(** * Handwriting service: segmentation, validation, layout and drawing

    Shallow embedding of [src/backend/app/services/handwriting.py].
    Python strings are lists of characters ([list ascii]); float fields are
    rationals [Q]; the numpy stroke arrays are lists of [(x, y, eos)] rows. *)

From Stdlib Require Import Ascii String Bool Arith Lia ZArith QArith Sorted List.
Import ListNotations.

Local Open Scope list_scope.

(** A Python [str], as its sequence of characters. *)
Definition pystr := list ascii.

(** One row of a stroke array: [x, y, eos] (offsets or coordinates). *)
Definition row := (Q * Q * Q)%type.

(** [class TextSegment] *)
Record TextSegment := mkTextSegment {
  text : pystr;
  style_id : Z;
  bias : Q;
  stroke_color : pystr;
  stroke_width : Q;
  scale : Q;
  strokes : option (list row)   (* None until sampled *)
}.

(** [TextSegment.__init__] with its keyword defaults spelled out by callers. *)
Definition TextSegment_init (t : pystr) (style : Z) (b : Q) (color : pystr)
  (width : Q) (sc : Q) : TextSegment :=
  {| text := t; style_id := style; bias := b; stroke_color := color;
     stroke_width := width; scale := sc; strokes := None |}.

(** The segment object after [segment.strokes = st]. *)
Definition with_strokes (s : TextSegment) (st : list row) : TextSegment :=
  {| text := text s; style_id := style_id s; bias := bias s;
     stroke_color := stroke_color s; stroke_width := stroke_width s;
     scale := scale s; strokes := Some st |}.

(** [class LayoutConfig] *)
Record LayoutConfig := mkLayoutConfig {
  line_spacing : Q;
  word_spacing : Q;
  char_spacing : Q;
  alignment : pystr;
  max_width : option Q
}.

(** ** String helpers (Python built-ins) *)

Definition is_newline (c : ascii) : bool := Ascii.eqb c "010"%char.

(** [str.isspace] restricted to ASCII: tab, LF, VT, FF, CR, the four
    separator controls 0x1c-0x1f, and space. *)
Definition isspace (c : ascii) : bool :=
  let n := nat_of_ascii c in
  ((9 <=? n) && (n <=? 13)) || ((28 <=? n) && (n <=? 32)).

(** [s.split(sep)] for a one-character separator: every separator cuts,
    empty pieces are kept ("" gives [""]). *)
Fixpoint split_sep_aux (p : ascii -> bool) (s cur : pystr) : list pystr :=
  match s with
  | [] => [cur]
  | c :: r => if p c then cur :: split_sep_aux p r []
              else split_sep_aux p r (cur ++ [c])
  end.

Definition split_sep (p : ascii -> bool) (s : pystr) : list pystr :=
  split_sep_aux p s [].

(** [text.split("\n")] *)
Definition split_lines (s : pystr) : list pystr := split_sep is_newline s.

(** [s.split()] with no argument (CPython's whitespace scan): skip runs of
    whitespace, emit each maximal run of other characters. *)
Fixpoint split_ws_aux (s cur : pystr) : list pystr :=
  match s with
  | [] => match cur with [] => [] | _ => [cur] end
  | c :: r =>
      if isspace c then
        match cur with
        | [] => split_ws_aux r []
        | _ => cur :: split_ws_aux r []
        end
      else split_ws_aux r (cur ++ [c])
  end.

Definition split_ws (s : pystr) : list pystr := split_ws_aux s [].

(** [s1 + sep + s2 + ...], i.e. [sep.join(l)]. *)
Fixpoint join (sep : pystr) (l : list pystr) : pystr :=
  match l with
  | [] => []
  | [x] => x
  | x :: xs => x ++ sep ++ join sep xs
  end.

(** ** [Hand.process_text] *)

Section Alphabet.

(** [drawing.alphabet] (app/utils/drawing.py): the fixed supported set. *)
Variable alphabet : list ascii.

Definition in_alphabet (c : ascii) : bool := existsb (Ascii.eqb c) alphabet.

Definition process_line (segmentation : pystr) (default_style : Z)
  (default_bias : Q) (default_color : pystr) (default_width default_scale : Q)
  (line : pystr) : list TextSegment :=
  let mk t := TextSegment_init t default_style default_bias default_color
                default_width default_scale in
  if list_eq_dec ascii_dec segmentation (list_ascii_of_string "line") then
    match line with [] => [] | _ => [mk line] end
  else if list_eq_dec ascii_dec segmentation (list_ascii_of_string "word") then
    map mk (split_ws line)
  else if list_eq_dec ascii_dec segmentation (list_ascii_of_string "character") then
    map (fun c => mk [c]) (filter in_alphabet line)
  else [].

Definition process_text (t : pystr) (segmentation : pystr) (default_style : Z)
  (default_bias : Q) (default_color : pystr) (default_width default_scale : Q)
  : list (list TextSegment) :=
  map (process_line segmentation default_style default_bias default_color
         default_width default_scale) (split_lines t).

End Alphabet.

(** ** [Hand.write]: the backward-compatible entry point.
    [write] below is the [segments_by_line] value that [Hand.write] builds
    and hands to [write_segments]; an optional per-line list is [None] when
    the caller passes [None]. *)

(** [xs[i] if xs and i < len(xs) else d] *)
Definition pick {A : Type} (xs : option (list A)) (i : nat) (d : A) : A :=
  match xs with
  | Some ((_ :: _) as l) => if i <? length l then nth i l d else d
  | _ => d
  end.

● ● ● ●

*What you should do*
Repeat each of the entries above precisely as given.

*Output for this exercise*
(** * Handwriting service: segmentation, validation, layout and drawing

    Shallow embedding of [src/backend/app/services/handwriting.py].
    Python strings are lists of characters ([list ascii]); float fields are
    rationals [Q]; the numpy stroke arrays are lists of [(x, y, eos)] rows. *)

From Stdlib Require Import Ascii String Bool Arith Lia ZArith QArith Sorted List.
Import ListNotations.

Local Open Scope list_scope.

(** A Python [str], as its sequence of characters. *)
Definition pystr := list ascii.

(** One row of a stroke array: [x, y, eos] (offsets or coordinates). *)
Definition row := (Q * Q * Q)%type.

(** [class TextSegment] *)
Record TextSegment := mkTextSegment {
  text : pystr;
  style_id : Z;
  bias : Q;
  stroke_color : pystr;
  stroke_width : Q;
  scale : Q;
  strokes : option (list row)   (* None until sampled *)
}.

(** [TextSegment.__init__] with its keyword defaults spelled out by callers. *)
Definition TextSegment_init (t : pystr) (style : Z) (b : Q) (color : pystr)
  (width : Q) (sc : Q) : TextSegment :=
  {| text := t; style_id := style; bias := b; stroke_color := color;
     stroke_width := width; scale := sc; strokes := None |}.

(** The segment object after [segment.strokes = st]. *)
Definition with_strokes (s : TextSegment) (st : list row) : TextSegment :=
  {| text := text s; style_id := style_id s; bias := bias s;
     stroke_color := stroke_color s; stroke_width := stroke_width s;
     scale := scale s; strokes := Some st |}.

(** [class LayoutConfig] *)
Record LayoutConfig := mkLayoutConfig {
  line_spacing : Q;
  word_spacing : Q;
  char_spacing : Q;
  alignment : pystr;
  max_width : option Q
}.

(** ** String helpers (Python built-ins) *)

Definition is_newline (c : ascii) : bool := Ascii.eqb c "010"%char.

(** [str.isspace] restricted to ASCII: tab, LF, VT, FF, CR, the four
    separator controls 0x1c-0x1f, and space. *)
Definition isspace (c : ascii) : bool :=
  let n := nat_of_ascii c in
  ((9 <=? n) && (n <=? 13)) || ((28 <=? n) && (n <=? 32)).

(** [s.split(sep)] for a one-character separator: every separator cuts,
    empty pieces are kept ("" gives [""]). *)
Fixpoint split_sep_aux (p : ascii -> bool) (s cur : pystr) : list pystr :=
  match s with
  | [] => [cur]
  | c :: r => if p c then cur :: split_sep_aux p r []
              else split_sep_aux p r (cur ++ [c])
  end.

Definition split_sep (p : ascii -> bool) (s : pystr) : list pystr :=
  split_sep_aux p s [].

(** [text.split("\n")] *)
Definition split_lines (s : pystr) : list pystr := split_sep is_newline s.

(** [s.split()] with no argument (CPython's whitespace scan): skip runs of
    whitespace, emit each maximal run of other characters. *)
Fixpoint split_ws_aux (s cur : pystr) : list pystr :=
  match s with
  | [] => match cur with [] => [] | _ => [cur] end
  | c :: r =>
      if isspace c then
        match cur with
        | [] => split_ws_aux r []
        | _ => cur :: split_ws_aux r []
        end
      else split_ws_aux r (cur ++ [c])
  end.

Definition split_ws (s : pystr) : list pystr := split_ws_aux s [].

(** [s1 + sep + s2 + ...], i.e. [sep.join(l)]. *)
Fixpoint join (sep : pystr) (l : list pystr) : pystr :=
  match l with
  | [] => []
  | [x] => x
  | x :: xs => x ++ sep ++ join sep xs
  end.

(** ** [Hand.process_text] *)

Section Alphabet.

(** [drawing.alphabet] (app/utils/drawing.py): the fixed supported set. *)
Variable alphabet : list ascii.

Definition in_alphabet (c : ascii) : bool := existsb (Ascii.eqb c) alphabet.

Definition process_line (segmentation : pystr) (default_style : Z)
  (default_bias : Q) (default_color : pystr) (default_width default_scale : Q)
  (line : pystr) : list TextSegment :=
  let mk t := TextSegment_init t default_style default_bias default_color
                default_width default_scale in
  if list_eq_dec ascii_dec segmentation (list_ascii_of_string "line") then
    match line with [] => [] | _ => [mk line] end
  else if list_eq_dec ascii_dec segmentation (list_ascii_of_string "word") then
    map mk (split_ws line)
  else if list_eq_dec ascii_dec segmentation (list_ascii_of_string "character") then
    map (fun c => mk [c]) (filter in_alphabet line)
  else [].

Definition process_text (t : pystr) (segmentation : pystr) (default_style : Z)
  (default_bias : Q) (default_color : pystr) (default_width default_scale : Q)
  : list (list TextSegment) :=
  map (process_line segmentation default_style default_bias default_color
         default_width default_scale) (split_lines t).

End Alphabet.

(** ** [Hand.write]: the backward-compatible entry point.
    [write] below is the [segments_by_line] value that [Hand.write] builds
    and hands to [write_segments]; an optional per-line list is [None] when
    the caller passes [None]. *)

(** [xs[i] if xs and i < len(xs) else d] *)
Definition pick {A : Type} (xs : option (list A)) (i : nat) (d : A) : A :=
  match xs with
  | Some ((_ :: _) as l) => if i <? length l then nth i l d else d
  | _ => d
  end.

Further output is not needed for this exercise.